Can I conceive after being diagnosed with breast cancer? Many young patients ask doctors this question, and the simple, comforting answer is: “Yes”.

However, we would advise women not to conceive too soon after the diagnosis.  It is prudent to consider having a baby after the high-risk period, when cancer is more likely to recur, is over.

Most high-risk cancers recur within the first three years, so it would be advisable to wait a year or two before trying for a baby.

While it is always good to complete all treatments before getting pregnant, the age of the women and other considerations may not permit putting off pregnancy for many years.

For patients with hormone receptor-positive breast cancer, there is a need to take Tamoxifen for five to 10 years to reduce the risk of breast cancer recurrence. Delaying pregnancy for two to three years will allow them to benefit to some extent from the protective effect of Tamoxifen.

However, cancer treatment can affect fertility. Chemotherapy diminishes a woman’s ovarian reserves, which can lead to premature ovarian failure and menopause. It can also cause dryness of vaginal tissues, making intercourse painful and increasing the chances of vaginal infections. More generally, chemotherapy can cause fatigue, anxiety and hormonal swings, all of which may reduce sex drive.

Radiation therapy, which uses high-energy rays to target cancer cells, can also damage a woman’s ovaries, especially if it is targeted at the abdomen or pelvis area.

To preserve fertility, patients can explore options such as freezing their eggs, embryos, or ovarian tissue before undergoing treatment for their cancer.

Embryo cryopreservation is a well-established method of preserving a woman’s fertility and has success rates of between 30 and 50 per cent for each embryo transfer.

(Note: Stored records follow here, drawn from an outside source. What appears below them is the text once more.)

(** * Diagram-to-model generator: a shallow embedding of [generator/generate.py]

    The development follows the source file top to bottom: Python text
    ([PyStr]), the [ClassDef] and [Edge] data classes, [DrawIOParser],
    [RelationshipClassifier], the model-building half of [CodeGenerator]
    and the text that [JavaGenerator] builds for a class.  Reading the XML
    file, writing the Java files and [main] are not embedded.

    Conventions.
    - Python [str] is modelled twice.  [PyStr] works on [string] and is
      exact on ASCII text: [lower], [upper] and [capitalize] map the letters
      A-Z / a-z and leave every other character alone, and the white space
      of [split] and [strip] is the ASCII white space of [str.isspace]
      (codes 9-13, 28-31 and 32).  [Unicode] works on lists of code points
      with the case mappings and the white space of every script, for
      [sanitize_class_name]; on ASCII text the two agree ([sanitize_ascii]).
      Statements that need the case mappings of [PyStr] to be those of
      Python say that the text is ASCII.
    - Python [float] is modelled by primitive binary64 floats.
    - A Python exception is an explicit [Raise] result.
    - [print] appends a line to the [printed] component of the state. *)

From Stdlib Require Import Ascii String Floats.
From stdpp Require Import gmap strings list fin_maps.

Local Open Scope string_scope.
Local Open Scope list_scope.

(** ** Python text *)

Module PyStr.

Definition is_space (c : ascii) : bool :=
  let n := nat_of_ascii c in
  (((9 <=? n) && (n <=? 13)) || ((28 <=? n) && (n <=? 32)))%nat.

If the patient is single, the eggs can be frozen by a method known as vitrification.

Harvesting the eggs for freezing, however, may take up to four weeks and it involves ovary stimulation.

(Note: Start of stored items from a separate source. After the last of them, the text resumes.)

Lemma actions_id_None actionId l :
  actions_id actionId l = None <-> actionId ∉ map ca_id l.
Proof.
  unfold actions_id. induction l as [|a l IH]; simpl.
  - split; [intros _; apply not_elem_of_nil | reflexivity].
  - destruct (String.eqb (ca_id a) actionId) eqn:E.
    + apply String.eqb_eq in E. split; [discriminate|].
      intros H; exfalso; apply H; rewrite E; left.
    + apply String.eqb_neq in E. rewrite IH, not_elem_of_cons. split; [auto|tauto].
Qed.



Lemma pull_absent actionId l : actionId ∉ map ca_id l -> pull actionId l = l.
Proof.
  unfold pull. induction l as [|a l IH]; simpl; [reflexivity|].
  intros H. apply not_elem_of_cons in H as [Hne H].
  rewrite filter_cons. destruct (decide _) as [_|Hd].
  - f_equal; auto.
  - exfalso; apply Hd. apply String.eqb_neq; congruence.
Qed.


Lemma find_save c c' coll :
  find (coop_by_id (cp_id c)) coll = Some c -> cp_id c' = cp_id c ->
  find (coop_by_id (cp_id c)) (save c' coll) = Some c'.
Proof.
  intros Hf Hid. unfold save. rewrite Hid. fold (coop_by_id (cp_id c)).
  apply (find_update_first _ _ _ c Hf). unfold coop_by_id. rewrite Hid. apply eqb_refl_true.
Qed.




(** C9: [create] reads the name, the year of construction and the area
    of its input and nothing else: two inputs that agree on these three
    give the same result, whatever meters and actions they carry. A
    name that is not empty and no other cooperative has, with a year and
    an area, gives a cooperative with these three values, no meters and
    an empty list of actions, stored at the end; a name that is missing
    or empty, or a missing year or area, gives a validation error, a
    name that is taken a duplicate-key error, and then nothing is
    stored. *)
Theorem create_reads_three_fields (input : cooperativeInput) (newId : string)
    (coll : list cooperative) :
  (forall input',
      in_name input' = in_name input -> in_yearOfConst input' = in_yearOfConst input ->
      in_area input' = in_area input ->
      create input' newId coll = create input newId coll)
  /\ (forall c coll',
        create input newId coll = (CbOk c, coll') ->
        in_name input = Some (cp_name c) /\ cp_name c <> ""
        /\ in_yearOfConst input = Some (cp_yearOfConst c)
        /\ in_area input = Some (cp_area c)
        /\ cp_id c = newId
        /\ cp_meters c = None /\ cp_actions c = []
        /\ coll' = (coll ++ [c])%list)
  /\ (forall name yearOfConst area,
        in_name input = Some name -> name <> "" ->
        in_yearOfConst input = Some yearOfConst ->
        in_area input = Some area ->
        Forall (fun c => cp_name c <> name) coll ->
        exists c, create input newId coll = (CbOk c, (coll ++ [c])%list)
                  /\ cp_id c = newId /\ cp_name c = name
                  /\ cp_yearOfConst c = yearOfConst /\ cp_area c = area
                  /\ cp_meters c = None /\ cp_actions c = [])
  /\ (in_name input = None \/ in_name input = Some ""
      \/ in_yearOfConst input = None \/ in_area input = None ->
      create input newId coll = (CbErrObj "ValidationError", coll))
  /\ (forall name yearOfConst area c0,
        in_name input = Some name -> name <> "" ->
        in_yearOfConst input = Some yearOfConst ->
        in_area input = Some area ->
        c0 ∈ coll -> cp_name c0 = name ->
        create input newId coll = (CbErrObj "MongoError", coll)).
Proof.
  split; [|split; [|split; [|split]]].
  - intros input' Hn Hy Ha. unfold create. rewrite Hn, Hy, Ha. reflexivity.
  - intros c coll'. unfold create, model_create.
    destruct (in_name input) as [name|]; [|discriminate].
    destruct name as [|ch name]; [discriminate|]. cbn [ActionComments.required str_truthy].
    destruct (in_yearOfConst input) as [y|]; [|discriminate].
    destruct (in_area input) as [a|]; [|discriminate].
    destruct (existsb _ coll); [discriminate|].
    intros [= <- <-]. repeat split; try reflexivity. discriminate.
  - intros name y a Hn Hne Hy Ha Hfresh. unfold create, model_create.
    rewrite Hn, Hy, Ha.
    destruct name as [|ch name]; [contradiction|]. cbn [ActionComments.required str_truthy].
    replace (existsb (fun c => String.eqb (cp_name c) (String ch name)) coll) with false.
    + eexists. repeat split; reflexivity.
    + symmetry. apply not_true_iff_false. intros Hex.
      apply existsb_exists in Hex as (c & Hc & Heq).
      apply String.eqb_eq in Heq. rewrite Forall_forall in Hfresh.
      apply (Hfresh c); [apply list_elem_of_In; exact Hc | exact Heq].
  - unfold create, model_create. intros [H | [H | [H | H]]]; rewrite H.
    + reflexivity.
    + reflexivity.
    + destruct (ActionComments.required (in_name input)); reflexivity.
    + destruct (ActionComments.required (in_name input)), (in_yearOfConst input);
        reflexivity.
  - intros name y a c0 Hn Hne Hy Ha Hin Hname. unfold create, model_create.
    rewrite Hn, Hy, Ha.
    destruct name as [|ch name]; [contradiction|]. cbn [ActionComments.required str_truthy].
    replace (existsb (fun c => String.eqb (cp_name c) (String ch name)) coll) with true;
      [reflexivity|].
    symmetry. apply existsb_exists. exists c0.
    split; [apply list_elem_of_In; exact Hin | apply String.eqb_eq; exact Hname].
Qed.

There is concern about stimulating the ovaries to collect more eggs in women whose cancer is sensitive to hormones – as more than 50 per cent of breast cancers are. This is because stimulating the ovaries can cause high estrogen levels, which can potentially trigger the cancer to grow faster.

Other than freezing the eggs, the patient can also have her ovarian tissue cryopreserved. This involves surgically removing and freezing the ovary before beginning cancer treatment. After recovery from her treatment, the ovary is transplanted back when the patient is ready to conceive.

Another option is to give a medication known as GnRH agonist/antagonist, which essentially suppresses the function of the ovaries when the patient is undergoing chemotherapy. It protects the gonads by driving cells into a less active cell cycle stage, making them less sensitive to the damaging effects of chemotherapeutic agents.

This method has been shown to preserve fertility significantly; in one study, the rate of premature menopause dropped from 67 to 11 per cent.